On the SENS Challenge Result

Those arriving late to the party may want to visit the SENS website and look at a summary of the background of the SENS Challenge before reading on. This has become a slightly involved story, or at least one that requires more than thirty seconds of reading time.

The panel of judges have given their opinions on the Strategies for Engineered Negligible Senescence (SENS) and the solicited submissions. Go and take a look. I think the core of the thing is here:

"We need to remember that all hypotheses go through a stage where one or a small number of investigators believe something and others raise doubts. The conventional wisdom is usually correct. But while most radical ideas are in fact wrong, it is a hallmark of the scientific process that it is fair about considering new propositions; every now and then, radical ideas turn out to be true. Indeed, these exceptions are often the most momentous discoveries in science.

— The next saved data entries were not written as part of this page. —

Definition takeFetch (e : nat) (a : Await) (w : World) : option (Fetch * World) :=
  match List.find (λ f, bool_decide (f_instance f = e ∧ f_await f = a))
                  (fetches (env w)) with
  | Some f =>
      Some (f, setFetches (filter (λ g, ¬ (f_instance g = e ∧ f_await g = a))
                                  (fetches (env w))) w)
  | None => None
  end.

(** [await fetch(...)] settles for instance [e] *)
Definition responseSettled (e : nat) (res : Response) (w : World) : World :=
  match takeFetch e AwaitResponse w with
  | None => w
  | Some (f, w) =>
      match res with
      | Rejected => finallyLoaded e w
      | Status ok =>
          if negb ok || bool_decide (e ∈ cancelled w) then finallyLoaded e w
          else setFetches (fetches (env w)
                             ++ [{| f_instance := e; f_user := f_user f;
                                    f_questionId := f_questionId f;
                                    f_await := AwaitJson |}]) w
      end
  end.

(** [await res.json()] settles for instance [e] *)
Definition jsonSettled (e : nat) (data : option Payload) (storageOk : bool) (w : World)
    : World :=
  match takeFetch e AwaitJson w with
  | None => w
  | Some (f, w) =>
      match data with
      | None => finallyLoaded e w
      | Some d =>
          finallyLoaded e
            (if bool_decide (e ∈ cancelled w) then w
             else applyServerData f d storageOk w)
      end
  end.

Definition saveToLocalStorage (key : str) (content : str) (imageData : list ImageData)
    (storageOk : bool) (w : World) : World * bool :=
  if storageOk then
    (w |> setItem key (Note content imageData (now (env w)))
       |> setLastSavedAt (Some (now (env w))), true)
  else (w, false).

(** [syncToServer] up to its [await]: the request it sends *)
Definition syncToServer (r : Render) (content : str) (imageUrls : list str)
    (silent : bool) (w : World) : World :=
  match signedIn (r_user r) with
  | None => w
  | Some uid =>
      setPosts (posts (env w)
                  ++ [{| p_userId := uid; p_questionId := r_questionId r;
                         p_notes := content; p_notesImageUrls := imageUrls;
                         p_silent := silent |}]) w
  end.

(** The response to the [k]-th POST arrives, or its [fetch] rejects *)
Definition postSettled (k : nat) (ok : bool) (w : World) : World :=
  match posts (env w) !! k with
  | Some p => notify (p_silent p) (if ok then Synchronise else ErreurDeSynchronisation) w
  | None => w
  end.

Definition saveFailed (silent : bool) (w : World) : World :=
  w |> setSaveState error |> notify silent Erreur.

Definition save (silent : bool) (r : Render) (storageOk : bool) (w : World) : World :=
  match signedIn (r_user r) with
  | None => notify silent ConnexionRequise w
  | Some _ =>
      let w := setSaveState saving w in
      let imageUrls := map url (r_images r) in
      match cleanOrphanedImages (r_value r) imageUrls with
      | None => saveFailed silent w
      | Some cleanedContent =>
          let '(w, localSaved) :=
            saveToLocalStorage (localStorageKey (r_user r) (r_questionId r))
                               cleanedContent (r_images r) storageOk w in
          if localSaved then
            let w := w |> setValue cleanedContent
                       |> setLastSavedValueRef cleanedContent
                       |> setLastSavedImagesRef (r_images r)
                       |> setSaveState saved
                       |> notify silent Sauvegarde in
            let w := clearTimeout (syncDebounceRef (comp w)) w in
            let '(h, w) := setTimeout (ServerSync r cleanedContent imageUrls) 2000 w in
            let w := setSyncDebounceRef (Some h) w in
            snd (setTimeout RevertToIdle 1200 w)
          else saveFailed silent w
      end
  end.

(** The autosave effect. Its cleanup exists when its previous run went past
    the three guards. *)
Definition autosaveCleanupRun (w : World) : World :=
  if autosaveCleanup w then clearTimeout (debounceRef (comp w)) w else w.

Definition autosaveBody (w : World) : World :=
  if negb (initialLoaded (comp w)) then setAutosaveCleanup false w
  else if negb (hasChanges w) then setAutosaveCleanup false w
  else
    match signedIn (user w) with
    | None => setAutosaveCleanup false w
    | Some _ =>
        let w := clearTimeout (debounceRef (comp w)) w in
        let '(h, w) := setTimeout (Autosave (currentRender w)) 500 w in
        w |> setDebounceRef (Some h) |> setAutosaveCleanup true
    end.

Definition autosaveEffect (w : World) : World :=
  w |> autosaveCleanupRun |> autosaveBody.

(** The effect that enters edit mode:
    [if (autoEdit && !hasContent && initialLoaded) setIsEditing(true)] *)
Definition autoEditEffect (w : World) : World :=
  if autoEdit w && negb (hasContent w) && initialLoaded (comp w)
  then setIsEditing true w else w.

(** The cleanup of the load effect *)
Definition loadCleanup (w : World) : World :=
  let w := {| user := user w; questionId := questionId w; autoEdit := autoEdit w;
              comp := comp w; env := env w;
              instance := instance w; cancelled := instance w :: cancelled w;
              autosaveCleanup := autosaveCleanup w |} in
  w |> clearTimeout (debounceRef (comp w)) |> clearTimeout (syncDebounceRef (comp w)).

(** The body of the load effect *)
Definition loadEffect (w : World) : World :=
  w |> setValue [] |> setImages [] |> setInitialLoaded false |> setSaveState idle
    |> setIsEditing false |> setLastSavedValueRef [] |> setLastSavedImagesRef []
    |> loadFromLocalStorage |> syncWithServer.

(** New props arrive with a different user or question: a new instance of the
    load effect replaces the one mounted. *)
Definition withProps (u : option str) (q : str) (w : World) : World :=
  {| user := u; questionId := q; autoEdit := autoEdit w; comp := comp w; env := env w;
     instance := S (instance w); cancelled := cancelled w;
     autosaveCleanup := autosaveCleanup w |}.

(** The parent passes another [autoEdit]. *)
Definition withAutoEdit (b : bool) (w : World) : World :=
  {| user := user w; questionId := questionId w; autoEdit := b; comp := comp w;
     env := env w; instance := instance w; cancelled := cancelled w;
     autosaveCleanup := autosaveCleanup w |}.

Definition hydrate (u : option str) (q : str) (w : World) : World :=
  w |> loadCleanup |> withProps u q |> loadEffect.

Definition clearNote (storageOk : bool) (w : World) : World :=
  let r := currentRender w in
  let w := w |> setValue [] |> setImages [] |> setIsEditing false in
  let w := if storageOk
           then removeItem (localStorageKey (r_user r) (r_questionId r)) w else w in
  let w := match signedIn (r_user r) with
           | Some _ => syncToServer r [] [] true w
           | None => w
           end in
  w |> setLastSavedValueRef [] |> setLastSavedImagesRef [] |> setLastSavedAt None
    |> toast Efface.

Definition handleEdit (w : World) : World := setIsEditing true w.

Definition handleCancelEdit (w : World) : World :=
  w |> setValue (lastSavedValueRef (comp w))
    |> setImages (lastSavedImagesRef (comp w))
    |> setIsEditing false.

(** [handleSaveEdit] up to its [await]: [save] runs to its end before it
    returns its promise. *)
Definition handleSaveEdit (storageOk : bool) (w : World) : World :=
  save false (currentRender w) storageOk w.

(** A timer callback runs once its delay has passed. *)
Definition fire (h : nat) (storageOk : bool) (w : World) : World :=
  match List.find (λ t, bool_decide (handle t = h)) (timers (env w)) with
  | None => w
  | Some t =>
      if (due t <=? now (env w))%N then
        let w := setTimers (filter (λ t', handle t' ≠ h) (timers (env w)))
                           (nextHandle (env w)) w in
        match callback t with
        | Autosave r => save true r storageOk w
        | ServerSync r content imageUrls => syncToServer r content imageUrls true w
        | RevertToIdle => setSaveState idle w
        end
      else w
  end.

"SENS has many unsupported claims and is certainly not scientifically proven. I personally would be surprised if de Grey is correct in the majority of his claims. However, I don't think Estep et al. have proved that SENS is false; that would require more research. In some cases, SENS makes claims that run parallel to existing research (while being more sensational). Future investigation into those areas will almost certainly illuminate the controversy. Until that time, people like Estep et al. are free to doubt SENS. I share many of those doubts, but it would be overstating the case to assert that Estep et al. have proved their point."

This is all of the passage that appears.